Nuestro deber es aventar toda esperanza por pequeña que sea, al tiempo que subrayar la importancia de un liderazgo integro y la necesidad de superar el paradigma de la confrontación humana. El camino no va a ser fácil, pero yerran quienes, por uno y otro lado, bombardean el proyecto político de los profesores de la Complutense. Dejemos a Bolívar en paz. No viene a cuento mentar virtuales simpatías de “Podemos” con Venezuela. Líderes que ayer fueron indiscutible progreso para esta nación, hoy son claro freno cuando enjuician sin piedad, ni objetividad, la nueva formación. Ocurre cuando el ego se resiste a que otros tomen relevo. Por lo demás en “Podemos” no hay caudillo, ni pueblo obediente. Desde la propia formación se sugiere la superación del esquema de derechas e izquierdas.

Sabemos soñar, pero nos cuesta más poner a caminar los sueños. Suspiramos por la revolución, ¿pero acertamos a caminarla? “El mejor escritor latinoamericano de hoy, el más libre, el más agudo, recorre la selva con un pasamontañas en el rostro”, dijo en marzo de 1995 el pensador francés Régis Debray, pero los versos del icono zapatista no terminaban de salir de las cuartillas humedecidas de selva. Su poesía encarnada no terminaba de alcanzar el mundo, se limitaba a unas aldeas.
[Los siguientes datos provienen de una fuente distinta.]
(* ===== verification/Redaction.v ===== *)
(** PII and token redaction of log records:
    [app_platform/observability/redaction.py] and
    [app_platform/observability/pii_filter.py].

    An event dict, a mapping-style [record.args] and a record's [__dict__] are
    Python dicts with insertion order: association lists with unique keys,
    read and assigned by key.  The values are JSON-shaped; [isinstance(v,
    Mapping)] holds of [JObj] only.  Keys are lower-cased as ASCII is. *)

From Stdlib Require Import Ascii String.
From S2P Require Import Prelude PyStr Json.
Open Scope string_scope.

Definition str_in (s : string) (l : list string) : bool := existsb (String.eqb s) l.

(** ** [redaction.py] *)

Definition REDACT_STRICT_KEYS : list string :=
  ["password"; "password_hash"; "hash"; "token"; "access_token"; "refresh_token";
   "authorization"; "cookie"; "set-cookie"; "secret"; "api_key"; "phone"].

Definition REDACT_EMAIL_KEYS : list string := ["email"; "to"; "from"; "recipient"; "cc"; "bcc"].

Definition REDACT_HEADER_NAMES : list string :=
  ["authorization"; "cookie"; "set-cookie"; "proxy-authorization"; "x-api-key"; "x-auth-token"].

Definition REDACTED_PLACEHOLDER : json := JStr "***REDACTED***".
Definition SAFE_EMAIL_FALLBACK : string := "***@***".

Definition redact_email (addr : string) : string :=
  if negb (contains_char "@" addr) then SAFE_EMAIL_FALLBACK
  else
    let '(local, _, domain) := partition_char "@" addr in
    match local, domain with
    | "", _ | _, "" => SAFE_EMAIL_FALLBACK
    | _, _ => first_char local +:+ "***@" +:+ domain
    end.

(** ** [pii_filter.py] *)

Definition STDLIB_RECORD_ATTRS : list string :=
  ["args"; "asctime"; "created"; "exc_info"; "exc_text"; "filename"; "funcName"; "levelname";
   "levelno"; "lineno"; "message"; "module"; "msecs"; "msg"; "name"; "pathname"; "process";
   "processName"; "relativeCreated"; "stack_info"; "thread"; "threadName"; "taskName";
   "request_id"; "trace_id"].

Definition HEADERS_KEYS : list string := ["headers"; "request.headers"; "response.headers"].

Definition redact_value_for_key (key : string) (value : json) : json :=
  let lowered := lower key in
  if str_in lowered REDACT_STRICT_KEYS then REDACTED_PLACEHOLDER
  else
    match value with
    | JStr s => if str_in lowered REDACT_EMAIL_KEYS then JStr (redact_email s) else value
    | _ => value
    end.

Definition redact_header (header_name : string) (header_value : json) : json :=
  let lowered := lower header_name in
  if str_in lowered REDACT_HEADER_NAMES || str_in lowered REDACT_STRICT_KEYS
  then REDACTED_PLACEHOLDER
  else
    match header_value with
    | JStr s => if str_in lowered REDACT_EMAIL_KEYS then JStr (redact_email s) else header_value
    | _ => header_value
    end.

(** The new dict is filled by assignment, one header after the other. *)
Definition redact_headers_mapping (headers : dict) : dict :=
  fold_left (λ redacted '(name, value), dict_set redacted name (redact_header name value))
    headers [].

(** One turn of the loop over [list(event_dict.keys())]. *)
Definition redact_key_in_place (event_dict : dict) (key : string) : dict :=
  match dict_get event_dict key with
  | None => event_dict
  | Some value =>
      if str_in key HEADERS_KEYS || str_in (lower key) HEADERS_KEYS then
        match value with
        | JObj headers => dict_set event_dict key (JObj (redact_headers_mapping headers))
        | _ => event_dict
        end
      else dict_set event_dict key (redact_value_for_key key value)
  end.

Definition redact_event_dict_in_place (event_dict : dict) : dict :=
  fold_left redact_key_in_place (dict_keys event_dict) event_dict.

Definition PiiRedactionProcessor_call (event_dict : dict) : dict :=
  redact_event_dict_in_place event_dict.

Module PiiLogFilter.
(** The value the filter stores for a key of [record.args] or of
    [record.__dict__]. *)
Definition redact_entry (key : string) (value : json) : json :=
  let lowered := lower key in
  match value with
  | JObj headers =>
      if str_in lowered HEADERS_KEYS then JObj (redact_headers_mapping headers)
      else redact_value_for_key key value
  | _ => redact_value_for_key key value
  end.

Definition redact_args (args : dict) : dict :=
  fold_left (λ redacted_args '(key, value), dict_set redacted_args key (redact_entry key value))
    args [].

Definition skipped (attr_name : string) : bool :=
  str_in attr_name STDLIB_RECORD_ATTRS || String.prefix "_" attr_name.

(** One turn of the loop over [list(record.__dict__.keys())]. *)
Definition redact_attr (record : dict) (attr_name : string) : dict :=
  if skipped attr_name then record
  else
    match dict_get record attr_name with
    | None => record
    | Some value => dict_set record attr_name (redact_entry attr_name value)
    end.

(** [filter]: the record is its [__dict__]; the result is whether the record is
    kept, with the record it leaves. *)
Definition filter (record : dict) : bool * dict :=
  let record :=
    match dict_get record "args" with
    | Some (JObj args) => dict_set record "args" (JObj (redact_args args))
    | _ => record
    end in
  (true, fold_left redact_attr (dict_keys record) record).
End PiiLogFilter.
Lemma list_events_page user_id event_type since limit pre post a q :
  1 <= limit <= 500 → (0 < recursion_limit)%nat → Forall (λ ir, row_ok (AuthRepository.audit_key ir)) pre →
  all_events user_id event_type since (audit_events (w_db (world a))) = pre ++ post →
  ∃ c n, list_events user_id event_type since (token AuthRepository.audit_key <$> last pre) limit (a, q) =
    (Ret (mkPage (audit_event_read <$> take (Z.to_nat limit) post) c n
       (if (length (take (Z.to_nat limit) post) =? Z.to_nat limit)%nat
        then token AuthRepository.audit_key <$> last (take (Z.to_nat limit) post) else None)), (a, q)).
Proof.
  intros Hlimit Hrec Hpre E. unfold admin_list_audit_events. rewrite run_bind (decode_page AuthRepository.audit_key) // run_bind.
  erewrite on_app_read; [|apply run_list_events]. cbv beta iota. rewrite run_ret.
  rewrite (_ : 1 `max` (limit `min` 500) = limit); [|lia]. set (since' := db_instant _ <$> since) in *.
  assert (Store.limit limit (reverse (order_by AuthRepository.audit_key
    (select_where (AuthRepository.audit_matches user_id event_type since' (AuthRepository.audit_key <$> last pre))
       (audit_events (w_db (world a)))))) = take (Z.to_nat limit) post) as ->.
  { unfold Store.limit. f_equal.
    unfold all_events in E. fold since' in E. set (P := AuthRepository.audit_matches user_id event_type since' None) in *.
    destruct (last pre) as [ir|] eqn:Hl; cbn [fmap option_fmap option_map].
    - apply last_Some in Hl as [pre' ->]. rewrite -app_assoc in E. cbn [app] in E.
      apply (f_equal reverse) in E. rewrite reverse_involutive reverse_app reverse_cons -app_assoc in E. cbn [app] in E.
      apply (rows_before AuthRepository.audit_key (λ _, eq_refl)) in E.
      rewrite -(reverse_involutive post) -E. f_equal. unfold rows. f_equal. unfold select_where. apply list_filter_iff.
      intros [i r]. unfold P, AuthRepository.audit_matches. cbn [fst snd]. by rewrite andb_true_r.
    - apply last_None in Hl as ->. by rewrite app_nil_l in E. }
  rewrite -{1}(list_fmap_id (take _ post)). erewrite page_of_rows; [by do 2 eexists|by intros []|lia].
Qed.
Lemma document_reads depth i row events files now :
  is_text (user_email row) → Forall (event_printable depth) events → Forall is_text files →
  document_shown i row events files now (ordered export_options (export_document (to_domain (i, row)) events files now)).
Proof.
  intros Hemail Hevents Hfiles.
  pose proof (document_ok depth (to_domain (i, row)) events files now Hemail Hevents Hfiles) as Hp.
  unfold document_shown, account_shown. split_and!; try (rewrite (at_path_ordered _ _ _ _ Hp); done).
  - rewrite (at_path_ordered _ _ _ _ Hp). cbn. by destruct (user_last_login_at row).
  - exists (map (ordered export_options) (map to_jsonable events)). split; [by rewrite (at_path_ordered _ _ _ _ Hp)|].
    rewrite map_map. clear Hp. induction Hevents as [|e events He _ IH]; [constructor|].
    assert (∀ e events, map (λ x, ordered export_options (to_jsonable x)) (e :: events) =
      ordered export_options (to_jsonable e) :: map (λ x, ordered export_options (to_jsonable x)) events) as -> by done.
    constructor; [by eapply event_reads|done].
  - rewrite (at_path_ordered _ _ _ _ Hp). cbn [at_path export_document _build_export_payload dict_get]. cbn. rewrite map_map. done.
Qed.

Lemma exported_events_newest i d : newest_events i d (exported_events i d).
Proof.
  unfold newest_events, exported_events. set (P := AuthRepository.audit_matches (Some i) None None None).
  change (all_events session_utcoffset (Some i) None None (audit_events d))
    with (reverse (order_by AuthRepository.audit_key (select_where P (audit_events d)))).
  set (l := order_by AuthRepository.audit_key (select_where P (audit_events d))).
  assert (∀ j r, (j, r) ∈ reverse l ↔ audit_events d !! j = Some r ∧ ae_user_id r = Some i) as Hin.
  { intros j r. unfold l. rewrite elem_of_reverse elem_of_order_by elem_of_select_where. unfold P, AuthRepository.audit_matches.
    by rewrite !andb_true_r bool_decide_eq_true. }
  assert (StronglySorted (λ e e' : AuditEvent, ae_created_at e'.2 <= ae_created_at e.2) (reverse l)) as Hs.
  { pose proof (order_by_sorted AuthRepository.audit_key (select_where P (audit_events d))) as Hs. fold l in Hs. clearbody l. clear Hin.
    induction Hs as [|e l Hs IH Hall]; [constructor|]. rewrite reverse_cons. apply StronglySorted_app. split_and!; [|done|by repeat constructor].
    intros x y Hx ->%list_elem_of_singleton. rewrite elem_of_reverse in Hx. apply (proj1 (Forall_forall _ _) Hall) in Hx.
    unfold by_key, key_le, AuthRepository.audit_key in Hx. cbn in Hx. lia. }
  assert (NoDup (reverse l).*1) as Hnd.
  { unfold l. rewrite reverse_Permutation order_by_perm. apply NoDup_select_where. }
  rewrite -(take_drop 500 (reverse l)) in Hin Hs Hnd. set (old := drop 500 (reverse l)) in *.
  apply StronglySorted_app in Hs as (Hold & Hs & _). split_and!.
  - apply Forall_forall. intros [j r] Hj. apply Hin, elem_of_app. by left.
  - rewrite fmap_app in Hnd. by apply NoDup_app in Hnd as [? _].
  - done.
  - rewrite length_take. lia.
  - intros j r Hj Hr. assert ((j, r) ∈ take 500 (reverse l) ++ old) as [Hnew|Hdropped]%elem_of_app by (by apply Hin); [by left|right].
    split.
    + rewrite length_take. assert (length old ≠ 0%nat) as Hne by (destruct old; [by apply not_elem_of_nil in Hdropped|done]).
      unfold old in Hne. rewrite length_drop in Hne. apply Nat.min_l, (Nat.le_trans _ (length (reverse l))); [lia|done].
    + apply Forall_forall. intros e He. by apply (Hold e (j, r)).
Qed.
“Si la incongruencia es la ruta al poder, preferimos fracasar que triunfar”, ha declarado el ya ex-subcomandante Marcos en su último y reciente comunicado. La revolución de los fusiles de madera se encuentra atrapada en la selva, entre mangos y papayas. Su líder legendario se quita la capucha sin terminar de atrapar las objetivos. Atreverse a soñar es también osar a observar que las revoluciones no pueden arrancar sólo con consignas, que una sociedad nueva tiene que ser sustentada por hombres y mujeres nuevos, portadores en sí de esos ideales.

Seguramente al igual que el poeta-guerrillero, nosotros preferimos también triunfar, pero conscientes de que en ese triunfo nos dejaremos la piel, nos dejaremos a nosotros mismos por el camino. No basta soñar, hay que levantar y construir. Todos somos un poco poetas, pero no basta con la poesía, con los pasamontañas, con los fusiles de madera… La revolución pendiente necesita hombres y mujeres rehechos en lo más profundo de sus propias selvas. El Sol lanza toda su fuerza y su luz sobre ese humus imprescindible.